Pop culture often portrays Neanderthals as a misrepresentation of cavemen, as “inferior” creatures whose nomadic lifestyle contributed to their extinction. But the picture we have of extinct “relatives” is beginning to change, as more and more research shows that Neanderthals resembled our own kind in many aspects of life.
They were able to transform the landscape around them with the help of fire, were highly skilled hunters, and worked together in much larger groups than paleoanthropologists had previously thought.
Recent reassessments of fossil and archaeological data have helped paint a new picture of a “fully capable” Neanderthal, says Rebecca Sykes, an archaeologist and research fellow at the University of Liverpool.
The Neanderthal species was discovered about 150 years ago and even today scientists have shed light on it Bones and teeth of more than 400 Neanderthals (Their scientific name is Homo neanderthalensis).
These fossils reveal a shorter species, with robust chests and limbs. They had longer skulls and prominent cheekbones. “The evidence is piling up, Neanderthals were anatomically very different from us. But when we look at the behavioral evidence, the picture is somewhat opposite,” says Chris Stringer, research lead in Origins of Human Species at London’s Natural History Museum.
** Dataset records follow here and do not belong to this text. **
(** The precise effect of a successful transfer. *)
Lemma wp_token_transfer_full from to auth amount Q w :
  (forall s d, w.(tokens) !! from = Some s -> w.(tokens) !! to = Some d ->
     amount <= s.(TokenAccount.amount) -> s.(TokenAccount.owner) = auth ->
     (from = to -> Q tt w) /\
     (from <> to -> d.(TokenAccount.amount) + amount <= U64_MAX ->
        Q tt (set_tokens (<[to := TokenAccount.set_amount (d.(TokenAccount.amount) + amount) d]>
               (<[from := TokenAccount.set_amount (s.(TokenAccount.amount) - amount) s]> w.(tokens))) w))) ->
  wp (token_transfer from to auth amount) Q w.
Proof.
  intros H. unfold token_transfer.
  apply wp_bind, wp_get_token; intros s Hs.
  apply wp_bind, wp_get_token; intros d Hd.
  destruct (amount <=? TokenAccount.amount s) eqn:E1; cbn; [|done].
  destruct (TokenAccount.owner s =? auth) eqn:E2; cbn; [|done].
  apply Z.leb_le in E1. apply Z.eqb_eq in E2.
  destruct (H s d Hs Hd E1 E2) as [H1 H2].
  destruct (from =? to) eqn:E3.
  - apply Z.eqb_eq in E3. apply wp_ret, H1, E3.
  - apply Z.eqb_neq in E3. apply wp_bind, wp_ok_or; intros nd Hnd.
    unfold checked_add_u64 in Hnd.
    destruct (_ <=? U64_MAX) eqn:E4; [|discriminate]. injection Hnd as <-.
    apply Z.leb_le in E4.
    apply wp_bind, wp_put_token, wp_put_token. cbn. apply H2; auto.
Qed.

(** ** Total-correctness rules *)
Lemma twp_bind {A B} (m : M A) (k : A -> M B) Q w :
  twp m (fun a w' => twp (k a) Q w') w -> twp (bind m k) Q w.
Proof. unfold twp, bind. destruct (m w) as [[a|e] w']; auto. Qed.
Lemma twp_ret {A} (a : A) Q w : Q a w -> twp (ret a) Q w.
Proof. done. Qed.
Lemma twp_require b e Q w : b = true -> Q tt w -> twp (require b e) Q w.
Proof. intros ->. done. Qed.
Lemma twp_ok_or {A} (o : option A) a e Q w : o = Some a -> Q a w -> twp (ok_or o e) Q w.
Proof. intros ->. done. Qed.
Lemma twp_lift_result {A} (r : result A) a Q w : r = Ok a -> Q a w -> twp (lift_result r) Q w.
Proof. intros ->. done. Qed.
Lemma twp_get_agent k ag Q w : w.(agents) !! k = Some ag -> Q ag w -> twp (get_agent k) Q w.
Proof. unfold twp, get_agent. intros ->. done. Qed.
Lemma twp_put_agent k a Q w : Q tt (set_agents (<[k := a]> w.(agents)) w) -> twp (put_agent k a) Q w.
Proof. done. Qed.
Lemma twp_get_stake k s Q w : w.(stakes) !! k = Some s -> Q s w -> twp (get_stake k) Q w.
Proof. unfold twp, get_stake. intros ->. done. Qed.
Lemma twp_put_stake k s Q w : Q tt (set_stakes (<[k := s]> w.(stakes)) w) -> twp (put_stake k s) Q w.
Proof. done. Qed.
Lemma twp_get_game Q w : Q w.(game) w -> twp get_game Q w.
Proof. done. Qed.
Lemma twp_put_game g Q w : Q tt (set_game g w) -> twp (put_game g) Q w.
Proof. done. Qed.
Lemma twp_get_token k t Q w : w.(tokens) !! k = Some t -> Q t w -> twp (get_token k) Q w.
Proof. unfold twp, get_token. intros ->. done. Qed.
Lemma twp_put_token k t Q w : Q tt (set_tokens (<[k := t]> w.(tokens)) w) -> twp (put_token k t) Q w.
Proof. done. Qed.
Lemma twp_token_transfer from to auth amount s d Q w :
  w.(tokens) !! from = Some s -> w.(tokens) !! to = Some d -> from <> to ->
  amount <= s.(TokenAccount.amount) -> s.(TokenAccount.owner) = auth ->
  d.(TokenAccount.amount) + amount <= U64_MAX ->
  Q tt (set_tokens (<[to := TokenAccount.set_amount (d.(TokenAccount.amount) + amount) d]>
         (<[from := TokenAccount.set_amount (s.(TokenAccount.amount) - amount) s]> w.(tokens))) w) ->
  twp (token_transfer from to auth amount) Q w.
Proof.
  intros Hs Hd Hne Ham How Hov HQ. unfold token_transfer.
  apply twp_bind, (twp_get_token _ s); [done|].
  apply twp_bind, (twp_get_token _ d); [done|].
  apply Z.leb_le in Ham. apply Z.eqb_eq in How. apply Z.eqb_neq in Hne.
  rewrite Ham, How, Hne. cbn -[checked_add_u64].
  apply twp_bind, (twp_ok_or _ (TokenAccount.amount d + amount)).
  { unfold checked_add_u64. apply Z.leb_le in Hov. rewrite Hov. done. }
  apply twp_bind, twp_put_token, twp_put_token. exact HQ.
Qed.

(** After [add_stake_to_game] has credited [amt], the same staker can be
    debited [amt]. *)
Lemma add_then_remove_stake st amt l l' :
  0 <= amt -> Forall (fun e => 0 <= Game.total_stake e) l ->
  add_stake_entries st amt l = Ok l' -> exists l'', remove_stake_entries st amt l' = Ok l''.
Proof.
  intros Hamt Hl. revert l'. induction l as [|e r IH]; intros l' H; cbn in H; inversion Hl; subst.
  - injection H as <-. cbn. rewrite Z.eqb_refl. unfold checked_sub_u64.
    rewrite (proj2 (Z.leb_le amt amt) ltac:(lia)). eauto.
  - destruct (Game.staker e =? st) eqn:E.
    + unfold checked_add_u64 in H. destruct (_ <=? U64_MAX); [|discriminate].
      injection H as <-. cbn. rewrite E. unfold checked_sub_u64.
      match goal with |- context [?x <=? ?y] => rewrite (proj2 (Z.leb_le x y)) by lia end.
      eauto.
    + destruct (add_stake_entries st amt r) as [r'|] eqn:Er; [|discriminate].
      injection H as <-. destruct (IH ltac:(done) r' eq_refl) as [l'' Hl''].
      cbn. rewrite E, Hl''. eauto.
Qed.

Lemma wp_add_stake_to_game_full st amt Q w :
  (forall l, add_stake_entries st amt w.(game).(Game.total_stake_accounts) = Ok l ->
     Q tt (set_game (Game.set_total_stake_accounts l w.(game)) w)) ->
  wp (add_stake_to_game st amt) Q w.
Proof.
  intros H. unfold add_stake_to_game.
  apply wp_bind, wp_get_game, wp_bind, wp_lift_result; intros l Hl.
  apply wp_put_game, H, Hl.
Qed.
Studies indicate that Neanderthals used fire for cooking and making tools for cutting meat and breaking stones, they built structures and made jewelry. They would swim and dive for shells, which they used as tools or for beads. Birch leaves were processed to produce tar. They decorated and carved the bones. Dr. adds. stringer.
Scientists have also discovered that Neanderthals buried their dead in the same way—at the Shanidar site in Iran, fossilized pollen indicates that flowers may have been left in burials, too. They cared for their patients, their afflictions, and intertwined the fibers and made threads that they could use to make nets, rugs, baskets, or cloth.
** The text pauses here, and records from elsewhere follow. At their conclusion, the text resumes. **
Lemma editDistance_comm (s t : jsstring) :
  editDistance s t = editDistance t s.
Proof.
  revert t. induction s as [|a s IHs] using rev_ind; intros t.
  - rewrite editDistance_nil_l, editDistance_nil_r. reflexivity.
  - induction t as [|b t IHt] using rev_ind.
    + rewrite editDistance_nil_l, editDistance_nil_r. reflexivity.
    + rewrite !editDistance_snoc. rewrite IHt, (IHs t), (IHs (t ++ [b])).
      rewrite (N.eqb_sym b a). lia.
Qed.

Lemma editDistance_same (s : jsstring) : editDistance s s = 0%nat.
Proof.
  induction s as [|a s IH] using rev_ind.
  - apply editDistance_nil_l.
  - rewrite editDistance_snoc, IH, N.eqb_refl. lia.
Qed.

Lemma editDistance_zero (s t : jsstring) :
  editDistance s t = 0%nat -> s = t.
Proof.
  revert t. induction s as [|a s IHs] using rev_ind; intros t H.
  - rewrite editDistance_nil_l in H. destruct t; [reflexivity | discriminate].
  - destruct t as [|b t _] using rev_ind.
    + rewrite editDistance_nil_r, length_app in H. simpl in H. lia.
    + rewrite editDistance_snoc in H.
      destruct (N.eqb_spec a b) as [->|Hab]; [|lia].
      rewrite (IHs t); [reflexivity | lia].
Qed.

(** X7.  The distance is symmetric, and it is 0 exactly for equal
    strings. *)
Theorem editDistance_symmetric_and_definite (s t : jsstring) :
  editDistance s t = editDistance t s /\
  (editDistance s t = 0%nat <-> s = t).
Proof.
  split; [apply editDistance_comm|].
  split; [apply editDistance_zero | intros ->; apply editDistance_same].
Qed.

Lemma ratio_more_than (a b : positive) (n m : nat) :
  (0 < m)%nat ->
  Qlt_bool (Zpos a # b) (ratio n m) = true
  <-> (Pos.to_nat a * m < Pos.to_nat b * n)%nat.
Proof.
  intros Hm. unfold Qlt_bool. rewrite negb_true_iff.
  rewrite <- not_true_iff_false, Qle_bool_iff.
  destruct m as [|m]; [lia|].
  unfold ratio, Qle, Qdiv, Qmult, Qinv, inject_Z. simpl.
  rewrite Pos.mul_1_l, Z.mul_1_r.
  rewrite <- (positive_nat_Z a), <- (positive_nat_Z b).
  rewrite <- (positive_nat_Z (Pos.of_succ_nat m)), SuccNat2Pos.id_succ.
  rewrite <- !Nat2Z.inj_mul, <- Nat2Z.inj_le. lia.
Qed.

Lemma one_minus_ratio_at_least (n m : nat) :
  (0 < m)%nat ->
  Qle_bool (75 # 100) (1 - ratio n m) = true <-> (4 * n <= m)%nat.
Proof.
  intros Hm. rewrite Qle_bool_iff.
  destruct m as [|m]; [lia|].
  unfold ratio, Qle, Qminus, Qplus, Qopp, Qdiv, Qmult, Qinv, inject_Z. simpl.
  rewrite <- (positive_nat_Z (Pos.of_succ_nat m)) at 1.
  rewrite SuccNat2Pos.id_succ.
  assert (Hden : Z.pos (1 * Pos.of_succ_nat m) = Z.of_nat (S m)) by lia.
  rewrite ?Hden. lia.
Qed.

Lemma similarity_accepts (s1 s2 : jsstring) :
  s1 <> [] -> s2 <> [] ->
  Qle_bool (75 # 100) (similarity s1 s2) = true
  <-> (4 * editDistance s1 s2 <= Nat.max (length s1) (length s2))%nat.
Proof.
  intros H1 H2. unfold similarity.
  assert (L1 : (0 < length s1)%nat) by (destruct s1; [congruence | simpl; lia]).
  assert (L2 : (0 < length s2)%nat) by (destruct s2; [congruence | simpl; lia]).
  destruct (Nat.eqb_spec (length s1) 0) as [E|_]; [lia|].
  destruct (Nat.eqb_spec (length s2) 0) as [E|_]; [lia|].
  cbv zeta. simpl orb. cbv iota.
  pose proof (editDistance_range s1 s2) as [Hlo _].
  destruct (Qlt_bool (3 # 10) _) eqn:Ecut.
  - apply (ratio_more_than 3 10) in Ecut; [|lia].
    split; [discriminate|]. intros Hle. exfalso. simpl Pos.to_nat in Ecut. lia.
  - apply one_minus_ratio_at_least. lia.
Qed.

(** X8.  The fuzzy tier accepts two non-empty strings exactly when four
    times their edit distance is at most the longer length.  The early
    return on a length difference above 30 % never changes this outcome. *)
Theorem similarity_threshold (s1 s2 : jsstring) :
  s1 <> [] -> s2 <> [] ->
  Qle_bool (75 # 100) (similarity s1 s2) = true
  <-> (4 * editDistance s1 s2 <= Nat.max (length s1) (length s2))%nat.
Proof. apply similarity_accepts. Qed.

Lemma similarity_threshold_witness :
  Qle_bool (75 # 100) (similarity (js "sonf") (js "song")) = true
  <-> (4 * editDistance (js "sonf") (js "song")
       <= Nat.max (length (js "sonf")) (length (js "song")))%nat.
Proof.
  apply (similarity_threshold (js "sonf") (js "song")); vm_compute; discriminate.
Defined.

(** ** One typing error *)

Lemma editDistance_suffix (x y l : jsstring) :
  (editDistance (x ++ l) (y ++ l) <= editDistance x y)%nat.
Proof.
  induction l as [|c l IH] using rev_ind.
  - rewrite !app_nil_r. lia.
  - rewrite !app_assoc, editDistance_snoc, N.eqb_refl. lia.
Qed.

Lemma editDistance_snoc_right (s t : jsstring) (b : N) :
  (editDistance s (t ++ [b]) <= editDistance s t + 1)%nat.
Proof.
  destruct s as [|a s _] using rev_ind.
  - rewrite !editDistance_nil_l, length_app. simpl. lia.
  - rewrite editDistance_snoc. lia.
Qed.

Lemma one_edit_distance (s t : jsstring) :
  one_edit s t -> (editDistance s t <= 1)%nat.
Proof.
  intros [l1 c d l2 | l1 c l2 | l1 c l2].
  - change (l1 ++ c :: l2) with (l1 ++ [c] ++ l2).
    change (l1 ++ d :: l2) with (l1 ++ [d] ++ l2).
    rewrite !app_assoc.
    etransitivity; [apply editDistance_suffix|].
    rewrite editDistance_snoc, editDistance_same.
    destruct (c =? d)%N; lia.
  - change (l1 ++ c :: l2) with (l1 ++ [c] ++ l2). rewrite app_assoc.
    etransitivity; [apply editDistance_suffix|].
    etransitivity; [apply editDistance_snoc_right|].
    rewrite editDistance_same. lia.
  - change (l1 ++ c :: l2) with (l1 ++ [c] ++ l2). rewrite app_assoc.
    etransitivity; [apply editDistance_suffix|].
    rewrite editDistance_comm.
    etransitivity; [apply editDistance_snoc_right|].
    rewrite editDistance_same. lia.
Qed.

Lemma one_edit_lengths (s t : jsstring) :
  one_edit s t ->
  (length s <= length t + 1 /\ length t <= length s + 1)%nat.
Proof.
  intros [l1 c d l2 | l1 c l2 | l1 c l2];
    rewrite !length_app; simpl; lia.
Qed.

Section OneTypo.
Context {U : UnicodeOps}.

(** X9.  One typing error is forgiven from four characters on: when the
    cleaned guess and the cleaned title differ by one replaced, missing or
    extra character and the longer of the two has at least 4 characters,
    the guess is accepted. *)
Theorem one_typo_accepted (guess actual : jsstring) :
  one_edit (clean guess) (clean actual) ->
  (4 <= Nat.max (length (clean guess)) (length (clean actual)))%nat ->
  checkAnswer (JsString guess) (JsString actual) = Returns true.
Proof.
  intros Hedit Hlong.
  pose proof (one_edit_distance _ _ Hedit) as Hd.
  pose proof (one_edit_lengths _ _ Hedit) as [Hl1 Hl2].
  assert (Hg : clean guess <> []).
  { intros E. rewrite E in *. simpl in *. lia. }
  assert (Ha : clean actual <> []).
  { intros E. rewrite E in *. simpl in *. lia. }
  assert (Tg : truthy (JsString guess) = true).
  { destruct guess; [|reflexivity]. rewrite clean_empty in Hg. congruence. }
  assert (Ta : truthy (JsString actual) = true).
  { destruct actual; [|reflexivity]. rewrite clean_empty in Ha. congruence. }
  unfold checkAnswer. rewrite Tg, Ta. simpl. unfold accept_cleaned.
  destruct (is_nil (clean guess)) eqn:Eg;
    [apply is_nil_true in Eg; congruence|].
  destruct (is_nil (clean actual)) eqn:Ea;
    [apply is_nil_true in Ea; congruence|].
  simpl. destruct (str_eqb _ _); [reflexivity|].
  destruct (token_overlap _ _); [reflexivity|].
  f_equal. apply similarity_accepts; [assumption | assumption | lia].
Qed.

End OneTypo.

Lemma one_typo_accepted_witness :
  @checkAnswer ascii_only_ops (JsString (js "Sonf")) (JsString (js "Song"))
  = Returns true.
Proof.
  apply (@one_typo_accepted ascii_only_ops).
  - replace (@clean ascii_only_ops (js "Sonf")) with (js "son" ++ [102])
      by (vm_compute; reflexivity).
    replace (@clean ascii_only_ops (js "Song")) with (js "son" ++ [103])
      by (vm_compute; reflexivity).
    apply edit_replace.
  - vm_compute. lia.
Defined.

(** * The language heuristic *)

Lemma count_word_scores (words : list jsstring) (sc : Scores) :
  let sc' := fold_left count_word words sc in
  sc_it sc' = (sc_it sc
               + length (List.filter (fun w => mem_str w itHints) words))%nat /\
  sc_en sc' = (sc_en sc
               + length (List.filter (fun w => mem_str w enHints) words))%nat /\
  sc_es sc' = (sc_es sc
               + length (List.filter (fun w => mem_str w esHints) words))%nat.
Proof.
  revert sc. induction words as [|w words IH]; intros sc;
    cbn [fold_left List.filter].
  - cbn [length]. lia.
  - destruct (IH (count_word sc w)) as (H1 & H2 & H3).
    rewrite H1, H2, H3. unfold count_word, add_it, add_es, add_en.
    destruct (mem_str w itHints), (mem_str w esHints), (mem_str w enHints);
      cbn [sc_it sc_en sc_es length]; lia.
Qed.

Lemma filter_none {A : Type} (f : A -> bool) (l : list A) :
  length (List.filter f l) = 0%nat <-> Forall (fun x => f x = false) l.
Proof.
  induction l as [|x l IH]; simpl.
  - split; [constructor | reflexivity].
  - destruct (f x) eqn:E; simpl.
    + split; [discriminate|]. intros H. inversion H; congruence.
    + rewrite IH. split; [constructor; assumption|].
      intros H. inversion H; assumption.
Qed.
Genetic evidence and fossils show that Neanderthals thrived throughout Europe and western Asia from 400,000 BC to 38,000 BC. They lived in climates that ranged from the weather extremes of the Ice Age, to the intervening temperate periods, when the weather was similar to that of the present-day Northern Hemisphere.
d said Sykes. “And the Neanderthal social structure itself may have changed in response to the different opportunities and challenges that arose in different environments and climates.”
“Barbecue” with crab
Research indicates that Neanderthals ate plants, but they were smart and capable enough to hunt on land and not just game. A study in February showed how Neanderthals living in the Iberian Peninsula ate crabs, which they carried into their caves to roast over a fire, before cracking open and devouring the flesh.
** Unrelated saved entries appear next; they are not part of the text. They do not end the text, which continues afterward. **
(** C8. The command sequence is a function of the configuration alone.
    On the dry-run transport the operation always returns, whatever the
    fuel, the environment and the earlier events, and it adds to the trace
    exactly the lines of the sequence, one standard-output line per
    command, none of them a device write, a device read or a spooler job,
    and the count of reads is unchanged; any two print operations of one
    configuration that return, on any transports and from any states,
    carry the same sequence after their handshakes; and two operations in
    a row on one dry-run printer log the sequence twice. *)
Theorem emission_deterministic config :
  (forall fuel e s, dry_run (self s) = true ->
     print_barcode fuel config e s
     = Ok tt (mkState (self s) (trace s ++ map Stdout (command_sequence config)) (reads s)))
  /\ stdout_lines (map Stdout (command_sequence config)) = command_sequence config
  /\ Forall (fun ev => is_device_io ev = false) (map Stdout (command_sequence config))
  /\ (forall fuel1 fuel2 e1 e2 s1 s2 s1' s2',
        buffer_clean (self s1) -> buffer_clean (self s2) ->
        print_barcode fuel1 config e1 s1 = Ok tt s1' ->
        print_barcode fuel2 config e2 s2 = Ok tt s2' ->
        exists hs1 hs2,
          trace s1' = trace s1 ++ hs1 ++ carried_by (self s1) (command_sequence config)
          /\ trace s2' = trace s2 ++ hs2 ++ carried_by (self s2) (command_sequence config)
          /\ Forall handshake_event hs1 /\ Forall handshake_event hs2)
  /\ (forall fuel1 fuel2 e s, dry_run (self s) = true ->
        (print_barcode fuel1 config ;; print_barcode fuel2 config)%monad e s
        = Ok tt (mkState (self s)
                   (trace s ++ map Stdout (command_sequence config)
                      ++ map Stdout (command_sequence config))
                   (reads s))).
Proof.
  split; [|split; [|split; [|split]]].
  - intros fuel e s Hdry. now apply print_barcode_dry_run.
  - apply stdout_lines_map_Stdout.
  - apply map_Stdout_no_device_io.
  - intros fuel1 fuel2 e1 e2 s1 s2 s1' s2' C1 C2 R1 R2.
    destruct (print_barcode_carries _ _ _ _ _ C1 R1) as (hs1 & E1 & F1).
    destruct (print_barcode_carries _ _ _ _ _ C2 R2) as (hs2 & E2 & F2).
    now exists hs1, hs2.
  - intros fuel1 fuel2 e s Hdry. unfold bind.
    rewrite print_barcode_dry_run by assumption.
    rewrite print_barcode_dry_run by assumption.
    cbn [self trace reads]. now rewrite <- app_assoc.
Qed.

Lemma emission_deterministic_witness :
  dry_run (self dry0) = true
  /\ print_barcode 0 full_label silent_env dry0
     = Ok tt (mkState (self dry0)
                (trace dry0 ++ map Stdout (command_sequence full_label)) (reads dry0))
  /\ print_barcode 7 full_label (always reply_busy) dry0
     = Ok tt (mkState (self dry0)
                (trace dry0 ++ map Stdout (command_sequence full_label)) (reads dry0)).
Proof.
  split; [reflexivity|].
  destruct (emission_deterministic full_label) as (H & _).
  split; apply H; reflexivity.
Defined.

(** ** Vertical placement *)

Lemma uint_no_comma u : has_comma (NilEmpty.string_of_uint u) = false.
Proof. induction u; cbn; assumption || reflexivity. Qed.

Lemma str_no_comma z : has_comma (str z) = false.
Proof.
  unfold str. destruct (Z.to_int z) as [u|u]; cbn;
    destruct u; cbn; try reflexivity; apply uint_no_comma.
Qed.

Lemma str_inj a b : str a = str b -> a = b.
Proof.
  assert (Hnil : forall z, Z.to_int z <> Decimal.Pos Decimal.Nil
                           /\ Z.to_int z <> Decimal.Neg Decimal.Nil).
  { intros [|p|p]; cbn; split; try discriminate;
      intros [= H]; now apply Unsigned.to_uint_nonnil in H. }
  unfold str. intros H.
  assert (E : Some (Z.to_int a) = Some (Z.to_int b)).
  { rewrite <- (NilZero.isi (Z.to_int a)), <- (NilZero.isi (Z.to_int b));
      try apply Hnil. now rewrite H. }
  injection E as E. rewrite <- (DecimalZ.of_to a), <- (DecimalZ.of_to b). now rewrite E.
Qed.

(** Two strings free of commas, each followed by a comma: the first
    comma marks where they end. *)
Lemma comma_split a : forall b r r',
  has_comma a = false -> has_comma b = false ->
  a ^^ String "," r = b ^^ String "," r' -> a = b /\ r = r'.
Proof.
  induction a as [|c a IH]; intros [|d b] r r' Ha Hb H; cbn in *.
  - injection H as ->. now split.
  - injection H as <- _. discriminate Hb.
  - injection H as -> _. discriminate Ha.
  - injection H as -> H.
    apply orb_false_elim in Ha, Hb. destruct Ha as [_ Ha], Hb as [_ Hb].
    destruct (IH b r r' Ha Hb H) as [-> ->]. now split.
Qed.

Lemma str_comma_split a b r r' :
  str a ^^ String "," r = str b ^^ String "," r' -> a = b /\ r = r'.
Proof.
  intros H. apply comma_split in H; try apply str_no_comma.
  destruct H as [H ->]. split; [now apply str_inj|reflexivity].
Qed.

Lemma cons_eq_inv {A : Type} (a b : A) (l l' : list A) :
  a :: l = b :: l' -> a = b /\ l = l'.
Proof. intros H. injection H as -> ->. now split. Qed.

Section Placement.
Local Opaque Z.add Z.mul Z.div str.

(** The y offset of a drawing command can be read back from its text. *)
Lemma text_line_y x y size text x' y' size' text' :
  text_line x y size text = text_line x' y' size' text' -> y = y'.
Proof.
  unfold text_line. cbn. intros [= H].
  apply str_comma_split in H. destruct H as [_ H].
  apply str_comma_split in H. now destruct H as [H _].
Qed.

Lemma barcode_line_y x y h n d x' y' h' n' d' :
  barcode_line x y h n d = barcode_line x' y' h' n' d' -> y = y'.
Proof.
  unfold barcode_line. cbn. intros [= H].
  apply str_comma_split in H. destruct H as [_ H].
  apply str_comma_split in H. now destruct H as [H _].
Qed.

(** The sequence the code emits is the layout of the specification with
    a gap of 10 dots after a text and of 20 dots after the barcode. *)
Lemma command_sequence_layout config :
  command_sequence config = spec_layout 10 10 20 config.
Proof.
  rewrite command_sequence_eq.
  unfold spec_layout, top_lines, barcode_lines, bottom_lines, y_bottom, y_barcode,
    x_center, y_top.
  destruct (truthy (top_text config)), (truthy (barcode_data config)),
    (truthy (bottom_text config)); reflexivity.
Qed.

(** C9, as the code has it. Placement starts at 10 dots, and each
    element present is followed by its rendered height (the font size for
    a text, the barcode height times the dots per millimetre for the
    barcode) plus a gap of 10 dots after a text and of 20 dots after the
    barcode; an absent element consumes nothing.  With all three elements
    the drawing commands are at 10, at 10 + font size + 10 and at that
    plus barcode height in dots + 20. *)
Theorem layout_offsets config :
  command_sequence config = spec_layout 10 10 20 config
  /\ (truthy (top_text config) = true -> truthy (barcode_data config) = true ->
      truthy (bottom_text config) = true ->
      let x := width_mm config * DOTS_MM / 2 in
      let fs := font_size config in
      let bh := barcode_height config * DOTS_MM in
      command_sequence config =
      preamble config
      ++ [text_line x 10 fs (top_text config);
          barcode_line x (10 + (fs + 10)) bh (barcode_width config) (barcode_data config);
          text_line x (10 + (fs + 10) + (bh + 20)) fs (bottom_text config);
          print_line config])
  /\ (truthy (top_text config) = false -> truthy (barcode_data config) = true ->
      truthy (bottom_text config) = true ->
      let x := width_mm config * DOTS_MM / 2 in
      let fs := font_size config in
      let bh := barcode_height config * DOTS_MM in
      command_sequence config =
      preamble config
      ++ [barcode_line x 10 bh (barcode_width config) (barcode_data config);
          text_line x (10 + (bh + 20)) fs (bottom_text config);
          print_line config]).
Proof.
  pose proof (command_sequence_layout config) as E.
  split; [exact E|]. split; intros Ht Hd Hb; rewrite E; unfold spec_layout;
    rewrite Ht, Hd, Hb; reflexivity.
Qed.

Lemma layout_offsets_witness :
  truthy (top_text full_label) = true
  /\ truthy (barcode_data full_label) = true
  /\ truthy (bottom_text full_label) = true
  /\ command_sequence full_label =
     preamble full_label
     ++ [text_line 400 10 24 "PRODUCT";
         barcode_line 400 44 120 2 "123456789012";
         text_line 400 184 24 "Made in USA";
         print_line full_label].
Proof.
  do 3 (split; [reflexivity|]).
  destruct (layout_offsets full_label) as (_ & H & _).
  exact (H eq_refl eq_refl eq_refl).
Defined.

(** C9, as stated, fails: no single gap accounts for the label with all
    three elements, whose barcode is drawn 10 dots below the end of the
    top text and whose bottom text is drawn 20 dots below the end of the
    barcode. *)
Lemma uniform_gap_counterexample :
  ~ exists gap, command_sequence full_label = spec_layout 10 gap gap full_label.
Proof.
  intros (gap & H).
  rewrite command_sequence_layout in H.
  unfold spec_layout in H. cbn [truthy top_text barcode_data bottom_text full_label] in H.
  apply app_inv_head in H. cbn [app] in H.
  apply cons_eq_inv in H. destruct H as [_ H].
  apply cons_eq_inv in H. destruct H as [Hbar H].
  apply cons_eq_inv in H. destruct H as [Hbottom _].
  apply barcode_line_y in Hbar. apply text_line_y in Hbottom.
  cbn [font_size barcode_height full_label] in Hbar, Hbottom. lia.
Qed.

End Placement.

(** ** The badge path *)

Module BadgeFacts.
Import PrintBadge.

Ltac exec_badge :=
  unfold Printer.print, Printer.wait_printer, Printer.page_setup, Printer.command,
    Printer.can_print, Printer.printer_status, bind, get_self, set_self, print_stdout,
    print_stderr, time_sleep, os_write, os_read, emit, ret, raise, lift;
  simpl.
“In order to catch them, they had to know the tides and the behavior of the crab,” Sykes says. This indicates abstract thinking and planning, he adds, “It shows that they understood the environment in which they lived.”
Our species’ “cousins” also eat turtles, rabbits, birds, fish and shellfish, says d. Mariana Nabi, archaeologist at the Catalan Institute of Paleoanthropological Ecology.
Another recent study, published in the journal Science Advances, indicates that Neanderthals hunted and butchered elephants during the Ice Age. The research, which is based on 125,000-year-old fossils found at Neumark-Nord in Germany, suggests that Neanderthals may have gathered there, on occasion, in larger-than-expected meat-eating groups.
The study authors examined thousands of tusks, teeth and bones from about 60 elephants that “suggest” that the Neanderthals who gathered at Neumark-Nord separated the meat from the bones using tools and then may have cooked the meat. An elephant weighing 11 tons could feed 25 people for three months, 100 people for a month, or 350 people for a week, the researchers calculated.
d said Sabine Godzinski Windhäuser, co-author of the study and zooarchaeologist at the Research Center for Archeology and Museum Monrebau in Germany.
“They have always been seen as very different from us,” says Brianna Pobeiner, a Smithsonian paleontologist. “Sometimes it’s a little annoying when scientists say, ‘Actually, Neanderthals could do that too. this“…So the question is: Why are we here when they are not?”
Homo sapiens and Neanderthals evolved largely separately, in Africa and Eurasia for hundreds of thousands of years. However, within 20,000 years of the two species first interbreeding in Europe and western Asia, Neanderthals became extinct.